Time rocked along and one evening while they were eating dinner she said, “I’ve been thinking.” “About what?” he asked. “About how good my life is right now. I love you with all of my heart. What I’m about to say may sound kind of strange, but hear me out. I ran into my old boyfriend a couple of weeks ago. We’ve been texting and talking and I’ve decided I’m going to start seeing him again. I’m not leaving you. I would never do that. I’ve just decided I want to see him as well.” “You’re what?!” he said as he looked up from his plate. She blurted out, “I want you to know how much I love you, I really do. It’s just that I want to see him too.”
Could there be even one person here this morning who thinks the decision she made is acceptable? I didn’t think so. There’s not one of us who thinks he should even consider her idea, right?
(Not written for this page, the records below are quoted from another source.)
Lemma digest_storable (w : World) (name message : string) :
  has space name = false → has newline name = false →
  has newline message = false → ends_with_cr message = false →
  Bufio.fits (digest w +:+ " " +:+ name +:+ " " +:+ message) = true →
  MainSpec.storable (Main.mkCommit (digest w) name message) = true.
Proof.
  intros Hsp Hnl Hm Hcr Hfits.
  destruct (sha256_hex_plain (bytes_in (tree (disk w)) (staged w))) as (_ & _ & Hs & Hn).
  fold (digest w) in Hs, Hn.
  unfold MainSpec.storable, MainSpec.raw_line.
  cbn [Main.Hash Main.Username Main.Message].
  rewrite Hs, Hn, Hsp, Hnl, Hm, Hcr, Hfits. reflexivity.
Qed.

(** X19. [commit] and then [log], in [src/main.go]: with an identity that
    holds no space, staged plain names of regular files, no snapshot of
    their hash in the store, a message without newline and without a final
    carriage return, and a line shorter than the buffer of the scanner,
    after [commit] the log reads as it did before followed by the new
    commit, and [log] prints the new commit first, with its hash, the
    identity and the message, above what it printed before. *)
Theorem commit_then_log (w : World) (cs : list Main.Commit) (message name : string) :
  getUsername w = Done (name, None) w →
  plain_staged w →
  Forall (readable w) (staged w) →
  snapshot (digest w) w = None →
  intact logFile w →
  Main.getCommits w = Done cs w →
  has space name = false →
  has newline message = false →
  ends_with_cr message = false →
  Bufio.fits (digest w +:+ " " +:+ name +:+ " " +:+ message) = true →
  ∃ w', Main.doCommit [message] w = Done tt w'
        ∧ Main.getCommits w' = Done (cs ++ [Main.mkCommit (digest w) name message]) w'
        ∧ Main.doLog w'
          = Done tt (printed (record (digest w) name message
                              +:+ foldr (λ c acc, nl +:+ MainSpec.record_of c +:+ acc) ""
                                    (rev cs)) w').
Proof.
  intros Hname _ Hfiles Hnew Hintact Hread Hsp Hm Hcr Hfits.
  destruct (Main_doCommit_new w message name Hname Hfiles Hnew)
    as (w' & Hrun & _ & _ & _ & _ & Hlog & _).
  pose proof (digest_storable w name message Hsp (identity_plain w name None Hname)
                Hm Hcr Hfits) as Hc.
  destruct (commit_line_reads w w' cs _ _ Hintact Hread Hc eq_refl Hlog)
    as (_ & Hread' & Hmain & _).
  exists w'. auto.
Qed.

Lemma commit_then_log_witness :
  ∃ w', Main.doCommit ["first"] (staged_a "alice") = Done tt w'
        ∧ Main.getCommits w'
          = Done ([] ++ [Main.mkCommit (digest (staged_a "alice")) "alice" "first"]) w'
        ∧ Main.doLog w'
          = Done tt (printed (record (digest (staged_a "alice")) "alice" "first"
                              +:+ foldr (λ c acc, nl +:+ MainSpec.record_of c +:+ acc) ""
                                    (rev [])) w').
Proof.
  apply (commit_then_log (staged_a "alice") [] "first" "alice").
  - reflexivity.
  - unfold plain_staged. vm_compute. repeat constructor.
  - repeat constructor. exists "hello". reflexivity.
  - reflexivity.
  - exact I.
  - reflexivity.
  - reflexivity.
  - reflexivity.
  - reflexivity.
  - vm_compute. reflexivity.
Defined.

(** X20. The same in [src/unnamed/part_000], where [commit] does not look
    at the store: with an identity that holds no space and a non-empty
    staged sequence of plain names of regular files, after [commit] the log is read with
    the new commit first (its [Files] empty), and [log] prints it above
    the earlier ones. *)
Theorem commit_then_log_part000 (w : World) (cs : list Main.Commit)
    (message name : string) :
  getUsername w = Done (name, None) w →
  staged w ≠ [] →
  plain_staged w →
  Forall (readable w) (staged w) →
  intact logFile w →
  Main.getCommits w = Done cs w →
  has space name = false →
  has newline message = false →
  ends_with_cr message = false →
  Bufio.fits (digest w +:+ " " +:+ name +:+ " " +:+ message) = true →
  ∃ w', Part000.doCommit [message] w = Done tt w'
        ∧ Part000.getCommits w'
          = Done (Part000.mkCommit (digest w) (Part000.mkPerson name) message []
                  :: (MainSpec.upgrade <$> rev cs)) w'
        ∧ Part000.doLog w'
          = Done tt (printed (record (digest w) name message
                              +:+ foldr (λ c acc, nl +:+ MainSpec.record_of c +:+ acc) ""
                                    (rev cs)) w').
Proof.
  intros Hname Hsome _ Hfiles Hintact Hread Hsp Hm Hcr Hfits.
  destruct (Part000_doCommit_run w message name Hname Hsome Hfiles)
    as (w' & Hrun & _ & _ & _ & _ & _ & Hlog & _).
  pose proof (digest_storable w name message Hsp (identity_plain w name None Hname)
                Hm Hcr Hfits) as Hc.
  destruct (commit_line_reads w w' cs _ _ Hintact Hread Hc eq_refl Hlog)
    as (_ & _ & _ & Hpart & Hpart').
  exists w'. auto.
Qed.

Lemma commit_then_log_part000_witness :
  ∃ w', Part000.doCommit ["first"] (staged_a "alice") = Done tt w'
        ∧ Part000.getCommits w'
          = Done (Part000.mkCommit (digest (staged_a "alice")) (Part000.mkPerson "alice")
                    "first" []
                  :: (MainSpec.upgrade <$> rev [])) w'
        ∧ Part000.doLog w'
          = Done tt (printed (record (digest (staged_a "alice")) "alice" "first"
                              +:+ foldr (λ c acc, nl +:+ MainSpec.record_of c +:+ acc) ""
                                    (rev [])) w').
Proof.
  apply (commit_then_log_part000 (staged_a "alice") [] "first" "alice").
  - reflexivity.
  - discriminate.
  - unfold plain_staged. vm_compute. repeat constructor.
  - repeat constructor. exists "hello". reflexivity.
  - exact I.
  - reflexivity.
  - reflexivity.
  - reflexivity.
  - reflexivity.
  - vm_compute. reflexivity.
Defined.

(** X21. An identity of two words does not come back from the log: for an
    identity [first rest] whose first word holds no space, and staged plain
    names of regular files, [commit] of [src/main.go] writes the line [hash first rest message], and
    [getCommits] then reads a commit whose author is [first] and whose
    message is [rest message]; this is what [log] shows. *)
Theorem author_of_two_words_is_cut (w : World) (cs : list Main.Commit)
    (message first rest : string) :
  getUsername w = Done (first +:+ " " +:+ rest, None) w →
  plain_staged w →
  Forall (readable w) (staged w) →
  snapshot (digest w) w = None →
  intact logFile w →
  Main.getCommits w = Done cs w →
  has space first = false →
  has newline message = false →
  ends_with_cr message = false →
  Bufio.fits (digest w +:+ " " +:+ first +:+ " " +:+ rest +:+ " " +:+ message) = true →
  ∃ w', Main.doCommit [message] w = Done tt w'
        ∧ Main.getCommits w'
          = Done (cs ++ [Main.mkCommit (digest w) first (rest +:+ " " +:+ message)]) w'
        ∧ Main.doLog w'
          = Done tt (printed (record (digest w) first (rest +:+ " " +:+ message)
                              +:+ foldr (λ c acc, nl +:+ MainSpec.record_of c +:+ acc) ""
                                    (rev cs)) w').
Proof.
  intros Hname _ Hfiles Hnew Hintact Hread Hsp Hm Hcr Hfits.
  destruct (Main_doCommit_new w message _ Hname Hfiles Hnew)
    as (w' & Hrun & _ & _ & _ & _ & Hlog & _).
  pose proof (identity_plain w _ None Hname) as Hplain.
  rewrite !has_sapp, !orb_false_iff in Hplain. destruct Hplain as (Hf & _ & Hr).
  assert (Hc : MainSpec.storable
                 (Main.mkCommit (digest w) first (rest +:+ " " +:+ message)) = true).
  { apply digest_storable; try assumption.
    - rewrite !has_sapp, Hr, Hm. reflexivity.
    - change (" " +:+ message) with (String space message).
      rewrite ends_with_cr_sapp. destruct message; [reflexivity|exact Hcr]. }
  assert (Hline : Main.logLine (Main.mkCommit (digest w) (first +:+ " " +:+ rest) message)
                  = Main.logLine
                      (Main.mkCommit (digest w) first (rest +:+ " " +:+ message))).
  { unfold Main.logLine. cbn [Main.Hash Main.Username Main.Message].
    rewrite !sapp_assoc. reflexivity. }
  destruct (commit_line_reads w w' cs _ _ Hintact Hread Hc Hline Hlog)
    as (_ & Hread' & Hmain & _).
  exists w'. auto.
Qed.

Lemma author_of_two_words_is_cut_witness :
  ∃ w', Main.doCommit ["first"] (staged_a ("John" +:+ " " +:+ "Smith")) = Done tt w'
        ∧ Main.getCommits w'
          = Done ([] ++ [Main.mkCommit (digest (staged_a ("John" +:+ " " +:+ "Smith")))
                           "John" ("Smith" +:+ " " +:+ "first")]) w'
        ∧ Main.doLog w'
          = Done tt (printed (record (digest (staged_a ("John" +:+ " " +:+ "Smith")))
                                "John" ("Smith" +:+ " " +:+ "first")
                              +:+ foldr (λ c acc, nl +:+ MainSpec.record_of c +:+ acc) ""
                                    (rev [])) w').
Proof.
  apply (author_of_two_words_is_cut (staged_a ("John" +:+ " " +:+ "Smith")) []
           "first" "John" "Smith").
  - reflexivity.
  - unfold plain_staged. vm_compute. repeat constructor.
  - repeat constructor. exists "hello". reflexivity.
  - reflexivity.
  - exact I.
  - reflexivity.
  - reflexivity.
  - reflexivity.
  - reflexivity.
  - vm_compute. reflexivity.
Defined.

(** ** The revisions side by side *)

Lemma displayTracking_run (w : World) :
  Stage2.displayTracking w
  = Done tt (printed (match content indexFile w with
                      | None => "Add a file to the index." +:+ nl
                      | Some data =>
                          "Tracked files:" +:+ nl
                          +:+ foldr (λ line acc, line +:+ nl +:+ acc) ""
                                (Bufio.scan data).1
                      end) w).
Proof.
  unfold Stage2.displayTracking. rewrite bind_run. unfold OpenVcs. rewrite gets_run.
  destruct (content indexFile w) as [data|]; [|apply Println_run].
  rewrite bind_run, Println_run, for_each_Println, printed_printed. reflexivity.
Qed.

Lemma append_or {A} (f : vcsFile) (s : string) (k fail : Cmd A) (w : World) :
  is_Some (vcsDir (disk w)) →
  (ok ← OpenFile_append f;
   if ok : bool then WriteString f s;; k else fail) w
  = k (appended f s w).
Proof.
  intros [v Hv]. rewrite bind_run. unfold OpenFile_append, appended.
  rewrite Hv. destruct (vget f v) as [data|] eqn:Hdata.
  - rewrite bind_run. unfold WriteString, modify. rewrite Hv, Hdata. reflexivity.
  - rewrite bind_run. unfold WriteString, modify. simpl.
    destruct w as [[t v'] out]. simpl in *. destruct f, v; simpl in *; subst; reflexivity.
Qed.

Lemma add_one_path (filename : string) (w : World) :
  ∃ w', Part000.doAdd [filename] w = Done tt w'
        ∧ Stage2.add [filename] w = Done tt w'
        ∧ Main.doAdd [filename] w
          = Done tt (if bool_decide (filename = "vcs"
                                     ∨ is_Some (tree (disk w) !! filename))
                     then printed nl w' else w')
        ∧ tree (disk w') = tree (disk w)
        ∧ content configFile w' = content configFile w
        ∧ content logFile w' = content logFile w
        ∧ (∀ h, snapshot h w' = snapshot h w).
Proof.
  unfold Part000.doAdd, Stage2.add, Main.doAdd.
  destruct (MkdirAll_vcsDir_run w) as (w1 & Hrun & Hvcs & Ht & Ho & Hc & Hs).
  rewrite !bind_run, Hrun, !bind_run, (Stat_found _ _ Hvcs), Ht.
  destruct (bool_decide _).
  - rewrite !(append_or indexFile (filename +:+ nl) _ _ w1 Hvcs), !Printf_run.
    eexists. split; [reflexivity|]. split; [reflexivity|].
    split; [rewrite printed_printed, !sapp_assoc; reflexivity|].
    rewrite !content_printed, tree_printed, appended_tree.
    rewrite (appended_content_other indexFile configFile) by discriminate.
    rewrite (appended_content_other indexFile logFile) by discriminate.
    rewrite !Hc. repeat split; auto.
    intros h. rewrite snapshot_printed, appended_snapshot. apply Hs.
  - rewrite !Printf_run. eexists. split; [reflexivity|]. split; [reflexivity|].
    split; [reflexivity|].
    rewrite !content_printed, tree_printed, !Hc. repeat split; auto.
Qed.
What is she thinking? What is she doing? This is not going to turn out well for her, or for anyone else involved. All of us here this morning would surely agree that she has lost her mind, yet…yet James tells us there are many of us seated in this sanctuary this morning who are living out this absurdity in our relationship with God. James writes,
4 You adulterous people, don’t you know that friendship with the world is hatred toward God? Anyone who chooses to be a friend of the world becomes an enemy of God. 5 Or do you think Scripture says without reason that the spirit he caused to live in us envies intensely? 6 But he gives us more grace. That is why Scripture says: “God opposes the proud but gives grace to the humble.” (James 4:4-6 NIVO)
Throughout James’ letter he has called those to whom he wrote, “brothers” or “my dear brothers,” but now, they must have sat back in their seats when they heard, “You adulterous people…” Literally, in the Greek, James calls them “adulteresses.” James isn’t accusing anyone of having a physical affair, but he is certain they are having a spiritual affair, they’re being unfaithful to God. The word, “adulterous,” is a key for us which causes us to remember the long history of God’s Old Testament prophets. Throughout the Hebrew Bible God portrayed Himself as the Husband of His Chosen People Israel. He loved His people, chose His people, and would always remain faithful to His people. God didn’t choose Israel because they were better than any other people on the planet. He didn’t set His covenant love upon them and pledge His faithfulness to them because they first loved Him. Deuteronomy 7:7-9 tells us,
7 The LORD did not set his affection on you and choose you because you were more numerous than other peoples, for you were the fewest of all peoples. 8 But it was because the LORD loved you and kept the oath he swore to your forefathers that he brought you out with a mighty hand and redeemed you from the land of slavery, from the power of Pharaoh king of Egypt. 9 Know therefore that the LORD your God is God; he is the faithful God, keeping his covenant of love to a thousand generations of those who love him and keep his commands. (Deuteronomy 7:7-9 NIVO)
Oh, what love! What faithfulness! How could anyone feel more loved, more desired, than to have the God of glory choose them from the sea of humanity?! The only proper response to this kind of love would have to be love, faithful love, yet God’s people strayed. God’s people strayed, and when they strayed, when they became unfaithful to Him, when they went off and joined themselves to other gods, God would raise up prophets to announce their unfaithfulness, their spiritual adultery. God raised up the prophet Jeremiah and he announced, in Jeremiah 3:20-21.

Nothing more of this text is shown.